That doesn't surprise me. I had no end of challenges scripting the gameplay in a much earlier incarnation of that level. The visual geometry was streaming in, but none of the collision or physics, so I'd have NPCs spawning on rooftops and falling through the void. My solution at that stage of development was to join all of the rooftop planes into one single object so that it stayed in memory the whole time. :)

The two favela levels had a lot more complex level geometry than say, the office building.

That last sentence of yours seems like something that probably made sense before you left. There are some cutscenes that last for two or three minutes just to load one or two rooms, though.

I was just going on what I was told by friends who stayed on to finish the game. The cutscenes aren't timed to conceal loading; they're as long as the writers wanted them to be. They're just made unskippable because the game is often loading game data in the background. We were only just getting a placeholder cutscene system (via scripting) into the game when I left.

Gunplay in MP3 was good, however the way they wrote Max and the console save system suck donkey balls.

The save/checkpoint system posed some real challenges for believable level design. There are only so many times you can have a door or gate close & lock behind the player before it gets ridiculous. Dropping down from a height beyond which Max could climb back up was at least a more natural method for the favela levels.

For those of you who are interested in futher design insights/tales, open up the SPOILER tag below:

This is a major tangent from what I replied to, but I started thinking about all of this when I was responding, so....

I only did the early scripting on the first favela level, but the second favela level was my layout, based on a short design document provided to me.

I based my level around the concept that you're just trying to get out of this hellhole; the paths twist and turn and you can go up to the rooftops or down to the streets, but as long as you're going downhill, you're on the right path. There were a few spots (for checkpoints) where multiple paths would converge and you'd get a clear visual that you were making your way down the hill -- including one spot near the end where the checkpoint has you looking back up at the hillside right at where you started so that you really got a sense as to how far you've come. I had multiple pathways where you could move back and forth between upper-level and mid-level walkways as well as the ground.

I don't see much of that original design in the final game, but that's not unsurprising, nor is it necessarily a bad thing for the game. The vision for the game changed during the course of development. Initially, some of the levels were designed as a "free roaming within a confined area" approach, while the final game was a more focused and tightly-scripted experience.

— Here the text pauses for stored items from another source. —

(** * device-sdk-c: name/value lists and the service lifecycle

    A shallow embedding of [src/c/devsdk-base.c] (name/value pair lists,
    protocol property lists, the list comparison macro) and of the service
    lifecycle code ([devsdk_service_start], [startConfigured],
    [devsdk_post_readings], [devsdk_service_stop]).

    Conventions of the embedding:
    - a C string is a [string] (without the NUL byte, which ends it); a
      [char *] that may be [NULL] is an [option string]; [strdup] is the
      identity;
    - a singly linked list ([next] pointers, [NULL] at the end) is a [list]
      of its nodes, head first, so that a [NULL] list is the empty list;
    - an out-parameter ([long *val], [devsdk_error *err]) is passed in and
      returned;
    - a call to a collaborator that is not part of these files (REST
      clients, registry, HTTP server, driver, libc) is answered by an
      environment record and recorded in a trace. *)

From Stdlib Require Import ZArith Ascii String.
From stdpp Require Import gmap strings list.

Local Open Scope string_scope.
Local Open Scope list_scope.
Local Open Scope Z_scope.

(** ** libc: string comparison *)

(** [strcmp]: negative, zero or positive as the first string is below, equal
    to or above the second. *)
Definition strcmp (a b : string) : Z :=
  match String.compare a b with
  | Eq => 0
  | Lt => -1
  | Gt => 1
  end.

Definition strdup (s : string) : string := s.

(** ** Name/value pair lists ([devsdk_nvpairs]) *)

Record nvpair : Type := NVPair { nv_name : string; nv_value : string }.
Lemma is_nan_spec x : is_nan x = match Prim2SF x with S754_nan => true | _ => false end.
Proof.
  unfold is_nan. rewrite eqb_spec, SFeqb_refl. by destruct (Prim2SF x).
Qed.

Lemma is_infinity_spec x :
  is_infinity x = match Prim2SF x with S754_infinity _ => true | _ => false end.
Proof.
  unfold is_infinity. rewrite eqb_spec, abs_spec.
  change (Prim2SF infinity) with (S754_infinity false).
  by destruct (Prim2SF x).
Qed.

Lemma is_zero_spec x :
  is_zero x = match Prim2SF x with S754_zero _ => true | _ => false end.
Proof.
  unfold is_zero. rewrite eqb_spec.
  change (Prim2SF zero) with (S754_zero false).
  destruct (Prim2SF x) as [s|s| |s m e]; try done; by destruct s.
Qed.

(** The opposite of a stored number other than zero is a stored number. *)
Lemma stored_opp q : stored q → is_zero q = false → stored (- q).
Proof.
  unfold stored, decimal. intros Hq Hz.
  rewrite is_nan_spec, is_infinity_spec, is_zero_spec in *.
  rewrite !opp_spec.
  destruct (Prim2SF q); simpl in *; done.
Qed.

(** A stored number and its opposite add up to zero, without rounding. *)
Lemma opp_add_self q : stored q → (- q + q)%float = 0%float.
Proof.
  unfold stored, decimal. intros Hq.
  rewrite is_nan_spec, is_infinity_spec, is_zero_spec in Hq.
  apply Prim2SF_inj. rewrite add_spec, opp_spec.
  change (Prim2SF 0) with (S754_zero false).
  destruct (Prim2SF q) as [s|s| |s m e] eqn:E; simpl in Hq; try done.
  - injection Hq as <-. vm_compute in E. by injection E as <-.
  - unfold SF64add, SFadd. cbn [SFopp].
    rewrite Z.min_id. unfold shl_align. rewrite Z.sub_diag. cbn [fst].
    destruct s; cbn [negb cond_Zopp Z.opp];
      rewrite ?Z.add_opp_diag_r, ?Z.add_opp_diag_l; reflexivity.
Qed.

(** A number above zero that the column accepts is stored as it is. *)
Lemma positive_stored q v : (0 <? q)%float = true → decimal q = Some v → v = q.
Proof.
  unfold decimal. intros Hpos.
  destruct (is_nan q || is_infinity q); [discriminate|].
  destruct (is_zero q) eqn:Ez; [|by intros [= <-]].
  rewrite ltb_spec in Hpos. rewrite is_zero_spec in Ez.
  change (Prim2SF 0) with (S754_zero false) in Hpos.
  by destruct (Prim2SF q).
Qed.

(** ** Store primitives *)

Lemma write_stock_level_levels key q st key' :
  stock_levels (write_stock_level key q st) !! key'
  = if decide (key = key')
    then match decimal q with Some v => Some v | None => stock_levels st !! key' end
    else stock_levels st !! key'.
Proof.
  unfold write_stock_level.
  destruct (decimal q) as [v|]; simpl.
  - destruct (decide _) as [<- | Hne];
      [by rewrite lookup_insert_eq | by rewrite lookup_insert_ne].
  - by destruct (decide _).
Qed.

Lemma write_stock_level_frame key q st :
  stock_movements (write_stock_level key q st) = stock_movements st
  ∧ receipts (write_stock_level key q st) = receipts st
  ∧ receipt_lines (write_stock_level key q st) = receipt_lines st
  ∧ deliveries (write_stock_level key q st) = deliveries st
  ∧ delivery_lines (write_stock_level key q st) = delivery_lines st
  ∧ internal_transfers (write_stock_level key q st) = internal_transfers st
  ∧ stock_adjustments (write_stock_level key q st) = stock_adjustments st.
Proof. unfold write_stock_level. by destruct (decimal q). Qed.

Lemma insert_movements_frame ms st :
  stock_levels (insert_movements ms st) = stock_levels st
  ∧ receipts (insert_movements ms st) = receipts st
  ∧ receipt_lines (insert_movements ms st) = receipt_lines st
  ∧ deliveries (insert_movements ms st) = deliveries st
  ∧ delivery_lines (insert_movements ms st) = delivery_lines st
  ∧ internal_transfers (insert_movements ms st) = internal_transfers st
  ∧ stock_adjustments (insert_movements ms st) = stock_adjustments st.
Proof. unfold insert_movements. by destruct (mapM _ _). Qed.

(** Movements of stored quantities are appended as they are. *)
Lemma insert_movements_stored ms st :
  Forall (λ m, stored (mv_quantity m)) ms →
  stock_movements (insert_movements ms st) = stock_movements st ++ ms.
Proof.
  intros Hms. unfold insert_movements.
  assert (mapM ledger_row ms = Some ms) as ->; [|done].
  apply mapM_Some. induction Hms as [|m ms Hm Hms IH]; constructor; [|done].
  unfold ledger_row. rewrite Hm. by destruct m.
Qed.

Lemma insert_movement_stored m st :
  stored (mv_quantity m) →
  stock_movements (insert_movements [m] st) = stock_movements st ++ [m].
Proof. intros Hq. apply insert_movements_stored. by constructor. Qed.

(** The update-or-insert that brings a quantity in. *)
Lemma credit_levels key q st key' :
  stock_levels
    (match stock_levels st !! key with
     | Some existing => write_stock_level key (existing + q)%float st
     | None => write_stock_level key q st
     end) !! key'
  = if decide (key = key') then credited (stock_levels st !! key) q
    else stock_levels st !! key'.
Proof.
  destruct (stock_levels st !! key) as [existing|] eqn:E;
    rewrite write_stock_level_levels;
    (destruct (decide _) as [<- | Hne]; [|done]); simpl.
  - rewrite E. by destruct (decimal _).
  - rewrite E. by destruct (decimal _).
Qed.

(** ** Receipts *)

Lemma receipt_line_levels user rcp st line key :
  stock_levels (Receipts.post_line user rcp st line) !! key
  = if decide (key = (rl_product_id line, r_warehouse_id rcp))
    then credited (stock_levels st !! key) (rl_quantity line)
    else stock_levels st !! key.
Proof.
  unfold Receipts.post_line. cbv zeta.
  rewrite (proj1 (insert_movements_frame _ _)), credit_levels.
  destruct (decide (key = _)) as [-> | Hne].
  - by rewrite decide_True.
  - by rewrite decide_False.
Qed.
(** ** Wire encoding of [View] *)

(** [rlp.Encode(w, []interface{}{v.Round, v.Sequence})]: the bytes written
    to [w], or the error. *)
Definition View_EncodeRLP (v : View) : result rlp.error (list byte) :=
  round <- rlp.encode_bigInt (Round v) ;;
  sequence <- rlp.encode_bigInt (Sequence v) ;;
  Ok (rlp.encode_list (round ++ sequence)).

(** [s.Decode(&view)] into [struct { Round, Sequence *big.Int }]. *)
Definition decode_view_struct (s : rlp.Stream)
  : result rlp.error (View * rlp.Stream) :=
  ' (payload, s') <- rlp.List_of s ;;
  ' (round, payload) <- rlp.field rlp.decodeBigInt payload ;;
  ' (sequence, payload) <- rlp.field rlp.decodeBigInt payload ;;
  _ <- rlp.ListEnd payload ;;
  Ok ({| Round := Some round; Sequence := Some sequence |}, s').

(** [func (v *View) DecodeRLP(s *rlp.Stream) error]: the error ([None]
    for nil), the receiver and the stream after the call (after an error
    the stream is shown as it was: nothing here depends on how far a
    failed call has read). *)
Definition View_DecodeRLP (s : rlp.Stream) (v : View)
  : option rlp.error * View * rlp.Stream :=
  match decode_view_struct s with
  | Err err => (Some err, v, s)
  | Ok (view, s') =>
      (None, {| Round := Round view; Sequence := Sequence view |}, s')
  end.

(** A [*View] inside a list: nil is written as the empty list; on
    decoding a fresh [View] is allocated and [DecodeRLP] called on it. *)
Definition encode_View_ptr (v : option View) : result rlp.error (list byte) :=
  match v with
  | None => Ok [xc0]
  | Some v => View_EncodeRLP v
  end.

Definition decode_View_ptr (s : rlp.Stream)
  : result rlp.error (option View * rlp.Stream) :=
  match View_DecodeRLP s {| Round := None; Sequence := None |} with
  | (Some err, _, _) => Err err
  | (None, v, s') => Ok (Some v, s')
  end.

(** ** Wire encoding of [Subject] *)

Module Subject.
Record t : Type := {
  View : option View;
  Digest : common.Hash
}.
End Subject.

Definition Subject_EncodeRLP (b : Subject.t) : result rlp.error (list byte) :=
  view <- encode_View_ptr (Subject.View b) ;;
  digest <- rlp.encode_bytes (Subject.Digest b) ;;
  Ok (rlp.encode_list (view ++ digest)).

Definition decode_subject_struct (s : rlp.Stream)
  : result rlp.error (Subject.t * rlp.Stream) :=
  ' (payload, s') <- rlp.List_of s ;;
  ' (view, payload) <- rlp.field decode_View_ptr payload ;;
  ' (digest, payload) <-
    rlp.field (rlp.decodeByteArray (Z.of_nat common.HashLength)) payload ;;
  _ <- rlp.ListEnd payload ;;
  Ok ({| Subject.View := view; Subject.Digest := digest |}, s').

Definition Subject_DecodeRLP (s : rlp.Stream) (b : Subject.t)
  : option rlp.error * Subject.t * rlp.Stream :=
  match decode_subject_struct s with
  | Err err => (Some err, b, s)
  | Ok (subject, s') =>
      (None, {| Subject.View := Subject.View subject;
                Subject.Digest := Subject.Digest subject |}, s')
  end.

(** ** Wire encoding of [Preprepare] *)

Module Preprepare.
Section WithBlock.
Variable Block : Type.
Record t : Type := {
  View : option View;
  Proposal : option Block
}.
End WithBlock.
Arguments View {Block} _.
Arguments Proposal {Block} _.
Arguments Build_t {Block} View Proposal.
End Preprepare.

Section PreprepareCodec.

(** [types.Block], the implementation of [Proposal] that [DecodeRLP]
    produces, and its [EncodeRLP] and [DecodeRLP] are defined in
    [core/types]; they are parameters here.  A [Proposal] is a block or
    the nil interface. *)
Variable Block : Type.
Variable Block_EncodeRLP : Block -> result rlp.error (list byte).
Variable Block_DecodeRLP : rlp.Stream -> result rlp.error (Block * rlp.Stream).
(** * uplink.py: the retry-aware fetch-and-normalize pipeline

    A shallow embedding of [src/uplink.py] (the Meraki uplink status export)
    and the properties its specification states about it.

    Python values are embedded as the JSON-shaped values [json.loads]
    produces; exceptions are results of an error monad; the HTTP session,
    [time.sleep], [print] and the two CSV files are fields of an explicit
    world that a state-and-error monad threads through the program. *)

From stdpp Require Import base option list strings gmap fin_maps pretty.
From Stdlib Require Import ZArith Lia.

Local Open Scope string_scope.

(** ** Exceptions and the error monad *)

(** The exceptions the script can meet.  [TransportError] stands for any
    exception of [session.get] outside the four classes caught in
    [jsonload]; [SystemExit] is raised by [sys.exit]. *)
Inductive exn : Type :=
| KeyError
| IndexError
| TypeError
| AttributeError
| ValueError
| JSONDecodeError
| TransportError
| SystemExit (msg : string).

Inductive res (A : Type) : Type :=
| Ok (a : A)
| Raise (e : exn).

Arguments Ok {A} a.
Arguments Raise {A} e.

#[global] Instance res_ret : MRet res := fun A a => Ok a.
#[global] Instance res_bind : MBind res := fun A B f m =>
  match m with
  | Ok a => f a
  | Raise e => Raise e
  end.

Definition is_ok {A : Type} (r : res A) : bool :=
  match r with
  | Ok _ => true
  | Raise _ => false
  end.

(** What one call of [session.get(url, headers=headers).text] can do: hand
    back the body text, raise one of the four exceptions [jsonload] catches
    (ConnectionError, RemoteDisconnected, ProtocolError, HTTPException), or
    raise something else. *)
Inductive response : Type :=
| Body (text : string)
| TransientError
| OtherError.

(** ** Python values *)

(** JSON numbers with a fraction or an exponent become Python floats.  They
    are kept abstract: the script only compares them and applies [str] to
    them. *)
Class Floats : Type := {
  float : Type;
  float_eqb : float -> float -> bool;        (* f == g *)
  float_eq_int : float -> Z -> bool;         (* f == z, either way round *)
  float_str : float -> string                (* str(f) *)
}.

The three levels that I spent most of my time on all happened to take place in residential areas, so I wanted to take a bit of inspiration from Ultima VII and give the appearance that there are people living here, going about their daily lives -- at least until the shooting begins. I liked the idea of moving from one part of the favela to another via rooftops and interiors instead of the ground so that you would see parts of the city ahead of the enemies getting there, rather than just progressing through a mostly-abandonded area shooting everyone in sight.

The third of those levels never made it into the game, as it was based on an environment from the beginning of City of God that exists outside of Rio and not Sao Paulo, but we didn't know that until the artists took a research trip. The main enemy in the game at the time was involved in some voodoo-ish stuff, so I had a religious cult set up in a compound in this level. They were bullying and oppressing the general populace, and I had this idea that by the time Max reaches the compound at the end of the level, he could have a number of allies, depending on his actions throughout the stage. The people would be inspired to take up arms if they saw Max defending them from their oppressors or if he interacted with them in a positive way.

It wouldn't have been a good fit for the final game, but I thought it was a cool idea that added some depth while still allowing players to just run and shoot if they wanted to.
 

sexbad?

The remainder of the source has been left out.